Another agent, JBR of JBR Creative Management, commented, “My business pivoted from stage to commercial and then to TV and film. I stopped thinking about stage and theatre completely.”

Yet another spoke of making changes in her personal life: among other things, Katherine Stonehouse said she managed to spend more time on her allotment, published her nature photography (which she tweets daily), and was adopted by a neighbourhood cat.

“Once the first lockdown was lifted, I had clients in Fanny and Stella [the first show back in London post-lockdown], I saw the press night of Sleepless and I even grabbed my kayak one weekend and headed to Cornwall to see Stones in His Pockets at the stunning Minack. I ended the year watching a client win the Great Christmas Bake Off 2020 with the feeling that we were on the cusp of getting back to our own individual versions of normal. Regarding the future, I think many agents and producers will put less emphasis on the need to have ‘the London office’ and I may adopt my own cat.”

[I’m happy to say that I played my own small part in these activities: Katherine joined me for the opening of Sleepless].

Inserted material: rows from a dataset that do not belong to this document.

(** ** The inner loop *)

Lemma relax_spec ns d q :
  (∀ j, j ∈ ns → ∃ x, d !! j = Some x ∧ (Z.of_nat (occ j ns) ≤ x)%Z) →
  ∃ d' fresh, relax ns d q = Some (d', q ++ fresh) ∧ length d' = length d ∧
    (∀ j x, d !! j = Some x → d' !! j = Some (x - Z.of_nat (occ j ns))%Z) ∧
    NoDup fresh ∧
    (∀ j, j ∈ fresh ↔ j ∈ ns ∧ d !! j = Some (Z.of_nat (occ j ns))).
Proof.
  revert d q. induction ns as [|n ns IH]; intros d q Hd; cbn [relax].
  { exists d, []. rewrite app_nil_r. split; [done|]. split; [done|]. split.
    { intros j x Hj. rewrite Hj. f_equal. unfold occ. simpl. lia. }
    split; [constructor|]. intros j. split; [by intros ?%not_elem_of_nil|].
    by intros [?%not_elem_of_nil _]. }
  destruct (Hd n) as (x & Hx & Hle); [left|]. rewrite Hx. cbn [mbind option_bind].
  rewrite occ_cons, decide_True in Hle by done.
  assert (sat_sub x 1 = x - 1)%Z as -> by (unfold sat_sub; lia).
  pose proof (lookup_lt_Some _ _ _ Hx) as Hlt.
  assert (∀ j, <[n:=(x-1)%Z]> d !! j = if decide (n = j) then Some (x - 1)%Z else d !! j) as Hins.
  { intros j. case_decide as Hj; [subst; by rewrite list_lookup_insert_eq|].
    by rewrite list_lookup_insert_ne. }
  destruct (IH (<[n:=(x-1)%Z]> d) (if (x - 1 =? 0)%Z then q ++ [n] else q))
    as (d' & fresh & Hr & Hlen & Hd' & Hnd & Hfresh).
  { intros j Hj. rewrite Hins. destruct (Hd j) as (y & Hy & Hley); [by right|].
    rewrite occ_cons in Hley. case_decide; simplify_eq; eexists; (split; [done|lia]). }
  rewrite length_insert in Hlen.
  assert (∀ j y, d !! j = Some y → d' !! j = Some (y - Z.of_nat (occ j (n :: ns)))%Z) as Hall.
  { intros j y Hj. rewrite occ_cons. case_decide as Hnj.
    - subst j. simplify_eq. rewrite (Hd' n (x - 1)%Z) by (by rewrite Hins, decide_True). f_equal; lia.
    - rewrite (Hd' j y) by (by rewrite Hins, decide_False). f_equal; lia. }
  destruct (Z.eqb_spec (x - 1) 0) as [Hz|Hnz].
  - assert (occ n ns = 0) as Hocc by lia.
    exists d', (n :: fresh). rewrite Hr, <-app_assoc. split; [done|]. split; [done|]. split; [done|].
    assert (n ∉ ns) as Hn by (rewrite occ_pos; lia).
    split; [apply NoDup_cons; split; [rewrite Hfresh; naive_solver|done]|].
    intros j. rewrite !elem_of_cons, Hfresh, occ_cons, Hins.
    destruct (decide (n = j)) as [->|Hnj].
    + rewrite Hx. split; [intros _; split; [by left|f_equal; lia]|by left].
    + split; naive_solver.
  - exists d', fresh. split; [done|]. split; [done|]. split; [done|]. split; [done|].
    intros j. rewrite elem_of_cons, Hfresh, occ_cons, Hins.
    destruct (decide (n = j)) as [->|Hnj].
    + rewrite Hx. split.
      * intros [Hj [= Heq]]. split; [by left|]. f_equal; lia.
      * intros [_ [= Heq]]. split; [|f_equal; lia]. rewrite occ_pos. lia.
    + split; [naive_solver|]. intros [[->|?] ?]; naive_solver.
Qed.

And of course, audiences are being brutally denied what, for many of us, is our lifeblood (and in the case of critics, our living, too). Sure, we all of us have to make adjustments — and I’ve pivoted to putting myself in charge of my own journalistic destiny by revamping my personal website and committing myself to daily content updates like the one you’re reading now.

Many critics are ‘making do’ by writing about online performances; and though I have, of course, done a bit of this myself, I find myself begrudging online shows for not being in the medium they were designed for, namely being watched live inside a theatre. (Instead, I’ve gotten a lot more satisfaction from watching made-for-television product, from catching up — at long last — with Homeland, to newer shows like Succession, Bridgerton and my latest obsession, Call My Agent).

In the same interview with the Radio Times I quoted from earlier, Carlos Acosta also spoke of streaming productions as being the new normal for dance companies. In a feature in The Times last week, its chief dance critic Debra Craine asked aloud:

We are all on board the digital bandwagon because, frankly, we don’t have much choice. But what happens when the pandemic is over and life returns to the theatre? Do we rush out to experience live dance or do we continue to absorb it from our devices at home? Is Acosta right? Is streaming the new normal?

I certainly hope not. As a lifelong fan and veteran dance critic, that’s the last thing I want to see. I have watched countless hours of dance on my laptop in the past ten months and the overwhelming conclusion I can draw is that dance is simply not meant for the camera — unless it’s dance that’s made specially as a film, a distinctive hybrid all its own in which movement and the language of cinema form a united front.

What I’m talking about here is performance transplanted from the stage to the screen. No matter how well it’s utilised — and filming dance has improved by leaps and bounds over the past few years — the camera, by its very nature, flattens the perspective of choreography and diminishes the exhilarating physicality of the performers, not to mention shrinking the scope of such blockbuster ballets as Swan Lake (which ENB is offering on demand).”

Of course, there’s no denying the democratisation of live performance that digital capture has enabled. Not just on account of price — because audiences can buy online access far more cheaply than for a physical performance — but also geography: we can now watch performances from all around the world. And its also potentially there for all time, too, whereas a theatre performance used to live on only in the memories of those who saw them — with production photographs and reviews the only tangible records of their existence until now.